Eat, drink... and get it all for free
What a brilliant idea... what an absolutely stunning wheeze! I am, of course, referring to the recent decision to allow some of our African ‘guests’ to serve portions of ethnic food to the Maltese public. Gorgeous spicy and flavour-full dishes...
What a brilliant idea... what an absolutely stunning wheeze!
Tables piled high with radioactive Fukushima sukijaki... and after consuming that lot you really would get that well-fed glow
I am, of course, referring to the recent decision to allow some of our African ‘guests’ to serve portions of ethnic food to the Maltese public. Gorgeous spicy and flavour-full dishes straight out of Sudan, Somalia and all points south – wonderful.
I heard that if I scurried down to the Castille courtyard some time back, I could get a free lunch courtesy of Africa and the Ministry of Finance. Of course, when I got there, just my luck, they had reached the clearing up stage, so I lost out big time.
But it still takes nothing away from the idea... magnificent, especially in these dark days of double dip recession and general privation. And then I thought, why limit the idea to African refugees and visitors? I mean, a lot of people don’t really go a bundle on highly spiced chicken... why not extend the free meals idea to other ex-pats?
There are still quite a lot of Brits among us – and the retired residents would, I’m sure, jump at the chance of running a free kitchen serving typical British food. I believe residents of the UK come second only to us Maltese in the obesity stakes, so here’s the chance to show us how they got there.

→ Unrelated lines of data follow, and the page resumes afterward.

Definition process_incoming_uint64 (data : list Z) : option (Z * Z) :=
  match data with
  | b0 :: b1 :: b2 :: b3 :: b4 :: b5 :: b6 :: b7 :: _ =>
      Some (Z.lor (Z.lor (Z.lor (Z.lor (Z.lor (Z.lor (Z.lor b0
              (u64 (Z.shiftl b1 8))) (u64 (Z.shiftl b2 16))) (u64 (Z.shiftl b3 24)))
              (u64 (Z.shiftl b4 32))) (u64 (Z.shiftl b5 40))) (u64 (Z.shiftl b6 48)))
              (u64 (Z.shiftl b7 56)), 8)
  | _ => None
  end.

(** [data[offset++]] *)
Definition incoming_byte (data : list Z) : option (Z * Z) :=
  match data with b :: _ => Some (b, 1) | [] => None end.

(** The parser as a computation on the offset in the receive buffer [buffer]. *)
Abbreviation PM := (M Z).

Section parser.
Context (buffer : list Z).

(** [offset += f(data+offset, &x)] *)
Definition incoming {A} (f : list Z -> option (A * Z)) : PM A := fun offset =>
  if decide (0 <= offset) then
    match f (drop (Z.to_nat offset) buffer) with
    | Some (x, n) => Some (x, u64 (offset + n))
    | None => None
    end
  else None.

Definition in_varint : PM Z := incoming (process_incoming_varint true).
Definition in_string : PM (list Z) := incoming (process_incoming_string true).
Definition in_uint64 : PM Z := incoming process_incoming_uint64.
Definition in_uint32 : PM Z := incoming process_incoming_uint32.

(** [for (i = 0; i < n; i++)] *)
Fixpoint repeat_parse (n : nat) (body : PM unit) : PM unit :=
  match n with O => mret tt | S n' => body;; repeat_parse n' body end.

(** Register and memory commands, and the unknown ones. *)
Definition parse_access_command (enc : Z) : PM (option Z) :=
  if enc =? msg_REG_LIST then
    dev_id ← in_varint; mret (Some (int32 dev_id))
  else if enc =? msg_REG_READ then
    dev_id ← in_varint;
    count ← in_varint;
    repeat_parse (Z.to_nat count) (register_id ← in_varint; mret tt);;
    mret (Some (int32 dev_id))
  else if enc =? msg_REG_WRITE then
    dev_id ← in_varint;
    count ← in_varint;
    repeat_parse (Z.to_nat count)
      (register_id ← in_varint; register_data ← in_uint32; mret tt);;
    mret (Some (int32 dev_id))
  else if enc =? msg_MEM_READ then
    dev_id ← in_varint;
    address ← in_uint64;
    size ← in_varint;
    access_size ← in_varint;
    flags ← in_varint;
    mret (Some (int32 dev_id))
  else if enc =? msg_MEM_WRITE then
    dev_id ← in_varint;
    address ← in_uint64;
    size ← in_varint;
    access_size ← in_varint;
    flags ← in_varint;
    modify (fun offset => u64 (offset + size));;
    mret (Some (int32 dev_id))
  else if enc =? msg_MEM_POLL then
    dev_id ← in_varint;
    address ← in_uint64;
    size ← in_varint;
    access_size ← in_varint;
    flags ← in_varint;
    interval ← in_varint;
    modify (fun offset => u64 (offset + u64 (size * 2)));;
    mret (Some (int32 dev_id))
  else mret None.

Typical British dishes such as... egg and chips, fish fingers and chips, baked beans and chips, and of course, that all-British staple... chicken tikka masala... and chips, would all go down a treat – and I for one would be among the first in the feeding queue.
These days we in Malta play host to dozens of nationalities, what about all those sexy Ukrainian and Russian women who ply their trade by night? Well, here’s my suggestion for a day job that would supplement their somewhat precarious incomes.
Yes that’s right... a typical Russian meal served in the salubrious surroundings of the Castille yard (If wet, in the Cabinet room). Lots and lots of delicious,nutritious borscht... and, erm,nutritious borscht; a bit repetitive, granted, but different.
Then what about an American spread? They still think they run the world, so here’s a chance to prove it.
After all, it’s a truism to say an army marches on its stomach; so let’s allow the US to show us just what it and its army put into its vastly inflated bellies.
I’m already salivating at the prospect of hamburgers and fries, hominy grits – whatever they are – and bucket-loads of Coca-Cola... or perhaps not.
I have, of late, noticed quite a few Japanese people around, besides the crocodiles of happy snappy cruise liner tourists, so what better opportunity to show off their native cuisine than a stall in the PM’s back yard.
Tables piled high with radioactive Fukushima sukijaki... washed down with warm saki... delicious. And after consuming that lot you really would get that well-fed glow. In fact, they’d be able to see you coming in a power cut.
Looking ahead to the time that Dr Muscat’s political party comes to power... we may find ourselves once again overrun with famine-ridden North Koreans. Now there’s a culinary challenge.
Can you imagine one of their foodie spreads on offer? Dirt butties, char-broiled pebbles and all the mud you can eat.
Of course, right next door to the North Koreans is the Peoples’ Republic of China, and their cuisine is either wonderful or... decidedly erm, canine.
Anyway, here’s the perfect opportunity for China to set the record straight and dish up authentic Chinese meals – for free. Authentic food such as: sweet and sour spaniel, stir-fried shitzu and pickled pekingese. Don’t knock it till you’ve tried it.
Oh yes, I think our African friends have really started something here, now it’s up to the other nations of the world to show what they can do.
Who said there’s no such thing as a free lunch?